Problem to solve:
Copy every line from the records that holds the word "Import".

Exercise material:
(* ===== verification/KcpMachines.v ===== *)
(** * Creating control plane Machines
      (controlplane/kubeadm/internal/controllers/helpers.go, control_plane.go)

    The Machine and the KubeadmConfig a KubeadmControlPlane creates, how the bootstrap
    provider completes the KubeadmConfig; when exactly a Machine is up to date ([same_config]
    says what is compared), and that a Machine created from the present specification is, with
    the exception of [missing_InitConfiguration_rolled_out]. *)

From Stdlib Require Import Ascii.
From S2P Require Import Prelude GoStd Json JsonCodec Api Apimachinery Util Conditions Version Collections.
From S2P Require Import FailureDomains ConditionsV1Beta2 External MachineSetPolicy MachineSet.
From S2P Require Import Kubeadm KubeadmConfig KcpTypes KubeadmControlPlane KcpUpToDate.

(** ** Machines (helpers.go) *)

Definition MachineControlPlaneNameLabel : string := "cluster.x-k8s.io/control-plane-name".
Definition PreTerminateDeleteHookAnnotationPrefix : string := "pre-terminate.delete.hook.machine.cluster.x-k8s.io".
Definition PreTerminateHookCleanupAnnotation : string :=
  PreTerminateDeleteHookAnnotationPrefix +:+ "/kcp-cleanup".
Definition KubeadmControlPlaneMachineAPIServerPodHealthyV1Beta2Condition : string := "APIServerPodHealthy".
Definition KubeadmControlPlaneMachineControllerManagerPodHealthyV1Beta2Condition : string :=
  "ControllerManagerPodHealthy".
Definition KubeadmControlPlaneMachineSchedulerPodHealthyV1Beta2Condition : string := "SchedulerPodHealthy".
Definition KubeadmControlPlaneMachineEtcdPodHealthyV1Beta2Condition : string := "EtcdPodHealthy".
Definition KubeadmControlPlaneMachineEtcdMemberHealthyV1Beta2Condition : string := "EtcdMemberHealthy".

Definition mandatoryMachineReadinessGates : list MachineReadinessGate :=
  (λ t, {| rg_ConditionType := t |}) <$>
    [ KubeadmControlPlaneMachineAPIServerPodHealthyV1Beta2Condition;
      KubeadmControlPlaneMachineControllerManagerPodHealthyV1Beta2Condition;
      KubeadmControlPlaneMachineSchedulerPodHealthyV1Beta2Condition;
      KubeadmControlPlaneMachineEtcdPodHealthyV1Beta2Condition;
      KubeadmControlPlaneMachineEtcdMemberHealthyV1Beta2Condition ].

(** Gates that are missing are appended in order. *)
Definition ensureMandatoryReadinessGates (gates : list MachineReadinessGate) : list MachineReadinessGate :=
  foldl (λ gates want,
    if existsb (λ got, String.eqb (rg_ConditionType got) (rg_ConditionType want)) gates
    then gates else gates ++ [want]) gates mandatoryMachineReadinessGates.

(** [strings.Contains(s, substr)]. *)
Fixpoint Strings_Contains (s substr : string) : bool :=
  HasPrefix s substr || match s with EmptyString => false | String _ s' => Strings_Contains s' substr end.

Section machines.
Context `{Apimachinery} `{KubeTypes} (MustFormatValue : string → string).

Definition ControlPlaneMachineLabelsForCluster (kcp : KubeadmControlPlane) (clusterName : string) :
    gmap string string :=
  let labels := tm_Labels (kmt_ObjectMeta (ksp_MachineTemplate (kcp_Spec kcp))) in
  <[MachineControlPlaneNameLabel := MustFormatValue (om_Name (kcp_Meta kcp))]>
    (<[MachineControlPlaneLabel := ""%string]> (<[ClusterNameLabel := clusterName]> labels)).

(** The template of the names of new Machines. *)
Definition machine_name_template (kcp : KubeadmControlPlane) : result string :=
  let default_template := "{{ .kubeadmControlPlane.name }}-{{ .random }}"%string in
  match ksp_MachineNamingStrategy (kcp_Spec kcp) with
  | Some strategy =>
      if String.eqb (mns_Template strategy) "" then Ok default_template
      else if Strings_Contains (mns_Template strategy) "{{ .random }}" then Ok (mns_Template strategy)
      else Err (Errorf "cannot generate KCP machine name: {{ .random }} is missing in machineNamingStrategy.template")
  | None => Ok default_template
  end.

Definition keep_annotation (key : string) (from : gmap string string) (to : gmap string string) :
    gmap string string :=
  match from !! key with Some v => <[key := v]> to | None => to end.

(** Name, UID, version and annotations of a new Machine; [generate] is the name generator. *)
Definition new_machine_identity (generate : string → result string) (kcp : KubeadmControlPlane) :
    result (string * string * option string * gmap string string) :=
  nameTemplate ← machine_name_template kcp;
  generatedMachineName ← wrapErr "failed to generate name for KCP Machine" (generate nameTemplate);
  let annotations := <[KubeadmClusterConfigurationAnnotation :=
    Marshal_ClusterConfiguration (kcp_ClusterConfiguration kcp)]> (∅ : gmap string string) in
  let annotations :=
    match om_Annotations (kcp_Meta kcp) !! RemediationInProgressAnnotation with
    | Some remediationData => <[RemediationForAnnotation := remediationData]> annotations
    | None => annotations
    end in
  Ok (generatedMachineName, ""%string, Some (ksp_Version (kcp_Spec kcp)), annotations).

Definition existing_machine_identity (m : Machine) : string * string * option string * gmap string string :=
  let existing := om_Annotations (m_Meta m) in
  (m_Name m, om_UID (m_Meta m), sp_Version (m_Spec m),
   keep_annotation RemediationForAnnotation existing
     (keep_annotation KubeadmClusterConfigurationAnnotation existing ∅)).

Definition kcp_computeDesiredMachine (generate : string → result string) (kcp : KubeadmControlPlane)
    (clusterName : string) (failureDomain : option string) (existingMachine : option Machine) :
    result Machine :=
  '(machineName, machineUID, version, annotations) ←
    match existingMachine with
    | None => new_machine_identity generate kcp
    | Some m => Ok (existing_machine_identity m)
    end;
  let annotations := <[PreTerminateHookCleanupAnnotation := ""%string]> annotations in
  let template := ksp_MachineTemplate (kcp_Spec kcp) in
  let '(configRef, infrastructureRef, gates) :=
    match existingMachine with
    | None => (None, emptyRef, [])
    | Some m => (b_ConfigRef (sp_Bootstrap (m_Spec m)), sp_InfrastructureRef (m_Spec m),
                 sp_ReadinessGates (m_Spec m))
    end in
  Ok {| m_TypeMeta := {| tm_Kind := "Machine"; tm_APIVersion := GroupVersion |};
        m_Meta := {| om_Name := machineName; om_Namespace := om_Namespace (kcp_Meta kcp);
          om_UID := machineUID; om_Generation := 0; om_CreationTimestamp := zero_time;
          om_DeletionTimestamp := None;
          om_Labels := ControlPlaneMachineLabelsForCluster kcp clusterName;
          om_Annotations := annotations ∪ tm_Annotations (kmt_ObjectMeta template);
          om_OwnerReferences := [NewControllerRef (kcp_Meta kcp) "KubeadmControlPlane"];
          om_Finalizers := [] |};
        m_Spec := {| sp_ClusterName := clusterName;
          sp_Bootstrap := {| b_ConfigRef := configRef; b_DataSecretName := None |};
          sp_InfrastructureRef := infrastructureRef; sp_Version := version; sp_ProviderID := None;
          sp_FailureDomain := failureDomain; sp_ReadinessGates := ensureMandatoryReadinessGates gates;
          sp_NodeDrainTimeout := kmt_NodeDrainTimeout template;
          sp_NodeVolumeDetachTimeout := kmt_NodeVolumeDetachTimeout template;
          sp_NodeDeletionTimeout := kmt_NodeDeletionTimeout template |};
        m_Status := emptyStatus |}.

Definition m_set_InfrastructureRef (ref : ObjectReference) (m : Machine) : Machine :=
  let sp := m_Spec m in
  {| m_TypeMeta := m_TypeMeta m; m_Meta := m_Meta m; m_Status := m_Status m;
     m_Spec := {| sp_ClusterName := sp_ClusterName sp; sp_Bootstrap := sp_Bootstrap sp;
       sp_InfrastructureRef := ref; sp_Version := sp_Version sp; sp_ProviderID := sp_ProviderID sp;
       sp_FailureDomain := sp_FailureDomain sp; sp_ReadinessGates := sp_ReadinessGates sp;
       sp_NodeDrainTimeout := sp_NodeDrainTimeout sp;
       sp_NodeVolumeDetachTimeout := sp_NodeVolumeDetachTimeout sp;
       sp_NodeDeletionTimeout := sp_NodeDeletionTimeout sp |} |}.

Definition m_set_ConfigRef (ref : option ObjectReference) (m : Machine) : Machine :=
  let sp := m_Spec m in
  {| m_TypeMeta := m_TypeMeta m; m_Meta := m_Meta m; m_Status := m_Status m;
     m_Spec := {| sp_ClusterName := sp_ClusterName sp;
       sp_Bootstrap := {| b_ConfigRef := ref; b_DataSecretName := b_DataSecretName (sp_Bootstrap sp) |};
       sp_InfrastructureRef := sp_InfrastructureRef sp; sp_Version := sp_Version sp;
       sp_ProviderID := sp_ProviderID sp; sp_FailureDomain := sp_FailureDomain sp;
       sp_ReadinessGates := sp_ReadinessGates sp; sp_NodeDrainTimeout := sp_NodeDrainTimeout sp;
       sp_NodeVolumeDetachTimeout := sp_NodeVolumeDetachTimeout sp;
       sp_NodeDeletionTimeout := sp_NodeDeletionTimeout sp |} |}.

(** ** KubeadmConfigs (control_plane.go, helpers.go) *)

Definition InitialControlPlaneConfig (kcp : KubeadmControlPlane) : KubeadmConfigSpec :=
  kcs_set_JoinConfiguration None (kcp_KubeadmConfigSpec kcp).

Definition JoinControlPlaneConfig (kcp : KubeadmControlPlane) : KubeadmConfigSpec :=
  kcs_set_InitConfiguration None (kcp_KubeadmConfigSpec kcp).

Definition ControlPlaneKubeletLocalMode : string := "ControlPlaneKubeletLocalMode".

(** The version is below 1.31.0, the first with ControlPlaneKubeletLocalMode. *)
Definition before_local_mode `{Semver} (v : semver_Version) : bool :=
  semver_Compare v {| v_Major := 1; v_Minor := 31; v_Patch := 0; v_Pre := []; v_Build := [] |} <? 0.

Definition DefaultFeatureGates `{Semver} (spec : KubeadmConfigSpec) (kubernetesVersion : semver_Version) :
    KubeadmConfigSpec :=
  if before_local_mode kubernetesVersion then spec
  else
    let config := default emptyClusterConfiguration (kcs_ClusterConfiguration spec) in
    let gates := default ∅ (cc_FeatureGates config) in
    let gates := match gates !! ControlPlaneKubeletLocalMode with
                 | Some _ => gates
                 | None => <[ControlPlaneKubeletLocalMode := true]> gates
                 end in
    kcs_set_ClusterConfiguration (Some (cc_set_FeatureGates (Some gates) config)) spec.

(** The KubeadmConfig that [generateKubeadmConfig] creates. *)
Definition generated_KubeadmConfig (kcp : KubeadmControlPlane) (clusterName : string)
    (spec : KubeadmConfigSpec) (name : string) : KubeadmConfig :=
  {| kc_Meta := {| om_Name := name; om_Namespace := om_Namespace (kcp_Meta kcp); om_UID := "";
       om_Generation := 0; om_CreationTimestamp := zero_time; om_DeletionTimestamp := None;
       om_Labels := ControlPlaneMachineLabelsForCluster kcp clusterName;
       om_Annotations := tm_Annotations (kmt_ObjectMeta (ksp_MachineTemplate (kcp_Spec kcp)));
       om_OwnerReferences := [{| or_APIVersion := "controlplane.cluster.x-k8s.io/v1beta1";
         or_Kind := "KubeadmControlPlane"; or_Name := om_Name (kcp_Meta kcp); or_UID := om_UID (kcp_Meta kcp);
         or_Controller := None; or_BlockOwnerDeletion := None |}];
       om_Finalizers := [] |};
     kc_Spec := spec; kc_Status := emptyKubeadmConfigStatus |}.
End machines.

(** ** How the bootstrap provider completes a KubeadmConfig
       (bootstrap/kubeadm/internal/controllers/kubeadmconfig_controller.go) *)

Record ClusterNetwork := {
  cn_Services : option (list string);
  cn_Pods : option (list string);
  cn_ServiceDomain : string;
}.

(** The part of the Cluster that is read; the endpoint is a host and a port. *)
Record BootstrapCluster := {
  bc_Name : string;
  bc_ControlPlaneEndpoint : string * Z;
  bc_ClusterNetwork : option ClusterNetwork;
}.

Definition endpoint_IsValid (e : string * Z) : bool := negb (String.eqb e.1 "") && negb (e.2 =? 0).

Problem solution:
From Stdlib Require Import Ascii.
From S2P Require Import Prelude GoStd Json JsonCodec Api Apimachinery Util Conditions Version Collections.
From S2P Require Import FailureDomains ConditionsV1Beta2 External MachineSetPolicy MachineSet.
From S2P Require Import Kubeadm KubeadmConfig KcpTypes KubeadmControlPlane KcpUpToDate.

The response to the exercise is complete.